(Records from a data collection)
Lemma rights_need_commit_witness :
  ∃ cc, QComplete (committed demo_1 read_key) = QComplete cc ∧ confirms demo_1 cc.
Proof.
  destruct (exec demo_1 (QComplete (committed demo_1 read_key))) as [c' [es|e]] eqn:He;
    [|vm_compute in He; discriminate].
  apply (rights_need_commit demo_1 (QComplete (committed demo_1 read_key)) c' es).
  - apply demo_1_inv.
  - exact I.
  - exact He.
  - vm_compute in He. injection He as <- <-. discriminate.
Defined.

Lemma single_run_permit_witness :
  runs_of (k_invocation read_key) (run_requests demo_new demo_requests).2 = 1%nat
  ∧ (runs_of (k_invocation read_key) (run_requests demo_new demo_requests).2
     ≤ budget_at demo_new (k_invocation read_key) ≤ 1)%nat.
Proof.
  split; [vm_compute; reflexivity|].
  apply (single_run_permit demo_new demo_requests (run_requests demo_new demo_requests).1).
  - apply new_inv.
  - apply demo_ok.
  - apply surjective_pairing.
Defined.

Definition demo_stopped : ExecutionCoordinator :=
  (exec demo_1 (QComplete (mkCommitCompletion (cc_stamp (committed demo_1 read_key)) Unknown))).1.

Lemma fail_stop_witness : unavailable (exec demo_stopped demo_begin).1 = true.
Proof.
  apply (fail_stop demo_stopped demo_begin (exec demo_stopped demo_begin).1
           (exec demo_stopped demo_begin).2).
  - vm_compute. reflexivity.
  - apply exec_pair. reflexivity.
Defined.

Lemma completion_consumed_once_witness :
  ∃ e, complete demo_3 (committed demo_1 read_key) = (demo_3, Err e)
    ∧ (e = StaleCompletion ∨ e = StoreUnavailable).
Proof.
  apply (completion_consumed_once demo_1 (committed demo_1 read_key) demo_2
    (complete demo_1 (committed demo_1 read_key)).2 [demo_begin] demo_3
    (run_requests demo_2 [demo_begin]).2).
  - apply demo_1_inv.
  - exact I.
  - apply complete_pair. reflexivity.
  - vm_compute. discriminate.
  - vm_compute. discriminate.
  - repeat constructor.
  - vm_compute. reflexivity.
  - reflexivity.
Defined.

Lemma commit_requests_persist_witness :
  ∃ rq, (exec demo_new demo_submit).2 = Ok [ECommit rq] ∧ owns_commit_request demo_1 rq = true.
Proof.
  destruct (exec demo_new demo_submit) as [c' r] eqn:He.
  pose proof He as Hv. vm_compute in Hv. injection Hv as <- <-.
  eexists. split; [reflexivity|].
  eapply (commit_requests_persist demo_new demo_submit demo_1).
  - apply new_inv.
  - vm_compute. reflexivity.
  - unfold demo_1. rewrite He. reflexivity.
  - left.
Defined.

Definition demo_busy : ExecutionCoordinator := (exec demo_1 (QExposeTask read_key)).1.
Definition demo_slot : Slot :=
  default (mkSlot (state_empty read_key) None []) (groups demo_busy !! k_invocation read_key).

Lemma slot_drains_witness :
  ∃ slot', groups (confirm_all 2 demo_busy read_key) !! k_invocation read_key = Some slot'
    ∧ (unavailable (confirm_all 2 demo_busy read_key) = true
       ∨ (pending slot' = None ∧ queue slot' = [])).
Proof.
  apply (slot_drains demo_busy read_key demo_slot).
  - unfold demo_busy. apply exec_inv_fst; [apply demo_1_inv|exact I].
  - vm_compute. reflexivity.
  - vm_compute. reflexivity.
  - vm_compute. discriminate.
  - vm_compute. reflexivity.
  - vm_compute. reflexivity.
Defined.
(* ===== verification/Hydration.v ===== *)
(** * Reading outcome bodies and delivering them

    [crates/unica-execution/src/coordinator/hydration.rs]: a body is read
    outside the decision loop; only a completed read that still matches the
    confirmed record mints a publication permit.  [DeliveryChoice] of
    [coordinator.rs]: a frontend observes an invocation once, directly or as a
    Task. *)

From Stdlib Require Import ZArith Lia.
From stdpp Require Import base gmap list option numbers.
From S2P Require Import Prelude Contract Decide ContractFacts Sample ContractProps Storage.
From S2P Require Import Coordinator CoordinatorFacts CoordinatorProps.

Local Open Scope Z_scope.

Section WithCodec.
Context {C : Codec}.

Inductive Role :=
| RDirect (owner_hash : hash)
| RTask
| RHolder (m : Membership).

Record ReadRequest := mkReadRequest {
  rq_epoch : AuthorityEpoch;
  rq_record : ERecord;
  rq_descriptor : OutcomeDescriptor;
  rq_role : Role;
}.

Record ReadCompletion := mkReadCompletion {
  rc_request : ReadRequest;
  rc_outcome : CanonicalOutcome;
}.

Record ResultPublicationPermit := mkResultPublicationPermit {
  rpp_key : Key; rpp_outcome : CanonicalOutcome }.
Record HolderPublicationPermit := mkHolderPublicationPermit {
  hp_key : Key; hp_membership : Membership; hp_outcome : CanonicalOutcome }.

Inductive ReadPublication :=
| PDirect (p : DirectPublicationPermit)
| PTask (p : ResultPublicationPermit)
| PHolder (p : HolderPublicationPermit).

(** [ReadRequest::loaded_body]. *)
Definition loaded_body (q : ReadRequest) (stored : StoredRecord)
  : result CanonicalOutcome Error :=
  if bool_decide (sr_record stored ≠ rq_record q) then Err StaleCompletion
  else
    let? outcome := ok_or (match rq_role q with
                           | RDirect _ | RTask => stored_primary stored
                           | RHolder _ => sr_producer stored
                           end) Compacted in
    if bool_decide (descriptor outcome ≠ rq_descriptor q) then Err InvalidRecord
    else Ok outcome.

(** [ReadRequest::loaded] through [loaded_or_return]. *)
Definition loaded (q : ReadRequest) (stored : StoredRecord) : result ReadCompletion Error :=
  let? outcome := loaded_body q stored in Ok (mkReadCompletion q outcome).

(** [ReadRequest::authority_failed]. *)
Definition read_authority_failed (q : ReadRequest) (cause : AuthorityFailureCause)
  : AuthorityFailure :=
  mkAuthorityFailure (rq_epoch q) cause
    (Some (r_key (rq_record q), r_revision (rq_record q))).

(** [ExecutionCoordinator::read_descriptor]. *)
Definition read_descriptor (c : ExecutionCoordinator) (k : Key) (role : Role)
  : result OutcomeDescriptor Error :=
  let? _ := check_available c in
  let? r := inspect c k in
  if r_compacted r then Err Compacted
  else
    let? d :=
      match role with
      | RDirect owner =>
          if negb (owned_by r owner) then Err OwnerMismatch
          else if is_some (r_acknowledgement r) then Err AlreadyAcknowledged
          else Ok (primary r)
      | RTask => if negb (accepted r) then Err NotAccepted else Ok (primary r)
      | RHolder m =>
          let? o := coordinator_observe_holder c k m in
          Ok (match o with
              | HolderTerminal d => Some d
              | HolderCancelled | HolderWorking => None
              end)
      end in
    ok_or d NotRunnable.

(** [ExecutionCoordinator::prepare_read]. *)
Definition prepare_read (c : ExecutionCoordinator) (k : Key) (role : Role)
  : result ReadRequest Error :=
  let? d := read_descriptor c k role in
  let? r := inspect c k in
  Ok (mkReadRequest (epoch c) r d role).

Definition prepare_direct (c : ExecutionCoordinator) (k : Key) (o : OwnerCapability) :=
  prepare_read c k (RDirect (owner_hash o)).
Definition prepare_task (c : ExecutionCoordinator) (k : Key) := prepare_read c k RTask.
Definition prepare_holder (c : ExecutionCoordinator) (k : Key) (m : Membership) :=
  prepare_read c k (RHolder m).

(** [ExecutionCoordinator::complete_read]. *)
Definition publish (k : Key) (role : Role) (o : CanonicalOutcome) : ReadPublication :=
  match role with
  | RDirect _ => PDirect (mkDirectPublicationPermit k o)
  | RTask => PTask (mkResultPublicationPermit k o)
  | RHolder m => PHolder (mkHolderPublicationPermit k m o)
  end.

TASK PROMPT: Every record above needs to be repeated word for word.

EXPECTED ANSWER:
Lemma rights_need_commit_witness :
  ∃ cc, QComplete (committed demo_1 read_key) = QComplete cc ∧ confirms demo_1 cc.
Proof.
  destruct (exec demo_1 (QComplete (committed demo_1 read_key))) as [c' [es|e]] eqn:He;
    [|vm_compute in He; discriminate].
  apply (rights_need_commit demo_1 (QComplete (committed demo_1 read_key)) c' es).
  - apply demo_1_inv.
  - exact I.
  - exact He.
  - vm_compute in He. injection He as <- <-. discriminate.
Defined.

Lemma single_run_permit_witness :
  runs_of (k_invocation read_key) (run_requests demo_new demo_requests).2 = 1%nat
  ∧ (runs_of (k_invocation read_key) (run_requests demo_new demo_requests).2
     ≤ budget_at demo_new (k_invocation read_key) ≤ 1)%nat.
Proof.
  split; [vm_compute; reflexivity|].
  apply (single_run_permit demo_new demo_requests (run_requests demo_new demo_requests).1).
  - apply new_inv.
  - apply demo_ok.
  - apply surjective_pairing.
Defined.

Definition demo_stopped : ExecutionCoordinator :=
  (exec demo_1 (QComplete (mkCommitCompletion (cc_stamp (committed demo_1 read_key)) Unknown))).1.

Lemma fail_stop_witness : unavailable (exec demo_stopped demo_begin).1 = true.
Proof.
  apply (fail_stop demo_stopped demo_begin (exec demo_stopped demo_begin).1
           (exec demo_stopped demo_begin).2).
  - vm_compute. reflexivity.
  - apply exec_pair. reflexivity.
Defined.

Lemma completion_consumed_once_witness :
  ∃ e, complete demo_3 (committed demo_1 read_key) = (demo_3, Err e)
    ∧ (e = StaleCompletion ∨ e = StoreUnavailable).
Proof.
  apply (completion_consumed_once demo_1 (committed demo_1 read_key) demo_2
    (complete demo_1 (committed demo_1 read_key)).2 [demo_begin] demo_3
    (run_requests demo_2 [demo_begin]).2).
  - apply demo_1_inv.
  - exact I.
  - apply complete_pair. reflexivity.
  - vm_compute. discriminate.
  - vm_compute. discriminate.
  - repeat constructor.
  - vm_compute. reflexivity.
  - reflexivity.
Defined.

Lemma commit_requests_persist_witness :
  ∃ rq, (exec demo_new demo_submit).2 = Ok [ECommit rq] ∧ owns_commit_request demo_1 rq = true.
Proof.
  destruct (exec demo_new demo_submit) as [c' r] eqn:He.
  pose proof He as Hv. vm_compute in Hv. injection Hv as <- <-.
  eexists. split; [reflexivity|].
  eapply (commit_requests_persist demo_new demo_submit demo_1).
  - apply new_inv.
  - vm_compute. reflexivity.
  - unfold demo_1. rewrite He. reflexivity.
  - left.
Defined.

Definition demo_busy : ExecutionCoordinator := (exec demo_1 (QExposeTask read_key)).1.
Definition demo_slot : Slot :=
  default (mkSlot (state_empty read_key) None []) (groups demo_busy !! k_invocation read_key).

Lemma slot_drains_witness :
  ∃ slot', groups (confirm_all 2 demo_busy read_key) !! k_invocation read_key = Some slot'
    ∧ (unavailable (confirm_all 2 demo_busy read_key) = true
       ∨ (pending slot' = None ∧ queue slot' = [])).
Proof.
  apply (slot_drains demo_busy read_key demo_slot).
  - unfold demo_busy. apply exec_inv_fst; [apply demo_1_inv|exact I].
  - vm_compute. reflexivity.
  - vm_compute. reflexivity.
  - vm_compute. discriminate.
  - vm_compute. reflexivity.
  - vm_compute. reflexivity.
Defined.
(* ===== verification/Hydration.v ===== *)
(** * Reading outcome bodies and delivering them

    [crates/unica-execution/src/coordinator/hydration.rs]: a body is read
    outside the decision loop; only a completed read that still matches the
    confirmed record mints a publication permit.  [DeliveryChoice] of
    [coordinator.rs]: a frontend observes an invocation once, directly or as a
    Task. *)

From Stdlib Require Import ZArith Lia.
From stdpp Require Import base gmap list option numbers.
From S2P Require Import Prelude Contract Decide ContractFacts Sample ContractProps Storage.
From S2P Require Import Coordinator CoordinatorFacts CoordinatorProps.

Local Open Scope Z_scope.

Section WithCodec.
Context {C : Codec}.

Inductive Role :=
| RDirect (owner_hash : hash)
| RTask
| RHolder (m : Membership).

Record ReadRequest := mkReadRequest {
  rq_epoch : AuthorityEpoch;
  rq_record : ERecord;
  rq_descriptor : OutcomeDescriptor;
  rq_role : Role;
}.

Record ReadCompletion := mkReadCompletion {
  rc_request : ReadRequest;
  rc_outcome : CanonicalOutcome;
}.

Record ResultPublicationPermit := mkResultPublicationPermit {
  rpp_key : Key; rpp_outcome : CanonicalOutcome }.
Record HolderPublicationPermit := mkHolderPublicationPermit {
  hp_key : Key; hp_membership : Membership; hp_outcome : CanonicalOutcome }.

Inductive ReadPublication :=
| PDirect (p : DirectPublicationPermit)
| PTask (p : ResultPublicationPermit)
| PHolder (p : HolderPublicationPermit).

(** [ReadRequest::loaded_body]. *)
Definition loaded_body (q : ReadRequest) (stored : StoredRecord)
  : result CanonicalOutcome Error :=
  if bool_decide (sr_record stored ≠ rq_record q) then Err StaleCompletion
  else
    let? outcome := ok_or (match rq_role q with
                           | RDirect _ | RTask => stored_primary stored
                           | RHolder _ => sr_producer stored
                           end) Compacted in
    if bool_decide (descriptor outcome ≠ rq_descriptor q) then Err InvalidRecord
    else Ok outcome.

(** [ReadRequest::loaded] through [loaded_or_return]. *)
Definition loaded (q : ReadRequest) (stored : StoredRecord) : result ReadCompletion Error :=
  let? outcome := loaded_body q stored in Ok (mkReadCompletion q outcome).

(** [ReadRequest::authority_failed]. *)
Definition read_authority_failed (q : ReadRequest) (cause : AuthorityFailureCause)
  : AuthorityFailure :=
  mkAuthorityFailure (rq_epoch q) cause
    (Some (r_key (rq_record q), r_revision (rq_record q))).

(** [ExecutionCoordinator::read_descriptor]. *)
Definition read_descriptor (c : ExecutionCoordinator) (k : Key) (role : Role)
  : result OutcomeDescriptor Error :=
  let? _ := check_available c in
  let? r := inspect c k in
  if r_compacted r then Err Compacted
  else
    let? d :=
      match role with
      | RDirect owner =>
          if negb (owned_by r owner) then Err OwnerMismatch
          else if is_some (r_acknowledgement r) then Err AlreadyAcknowledged
          else Ok (primary r)
      | RTask => if negb (accepted r) then Err NotAccepted else Ok (primary r)
      | RHolder m =>
          let? o := coordinator_observe_holder c k m in
          Ok (match o with
              | HolderTerminal d => Some d
              | HolderCancelled | HolderWorking => None
              end)
      end in
    ok_or d NotRunnable.

(** [ExecutionCoordinator::prepare_read]. *)
Definition prepare_read (c : ExecutionCoordinator) (k : Key) (role : Role)
  : result ReadRequest Error :=
  let? d := read_descriptor c k role in
  let? r := inspect c k in
  Ok (mkReadRequest (epoch c) r d role).

Definition prepare_direct (c : ExecutionCoordinator) (k : Key) (o : OwnerCapability) :=
  prepare_read c k (RDirect (owner_hash o)).
Definition prepare_task (c : ExecutionCoordinator) (k : Key) := prepare_read c k RTask.
Definition prepare_holder (c : ExecutionCoordinator) (k : Key) (m : Membership) :=
  prepare_read c k (RHolder m).

(** [ExecutionCoordinator::complete_read]. *)
Definition publish (k : Key) (role : Role) (o : CanonicalOutcome) : ReadPublication :=
  match role with
  | RDirect _ => PDirect (mkDirectPublicationPermit k o)
  | RTask => PTask (mkResultPublicationPermit k o)
  | RHolder m => PHolder (mkHolderPublicationPermit k m o)
  end.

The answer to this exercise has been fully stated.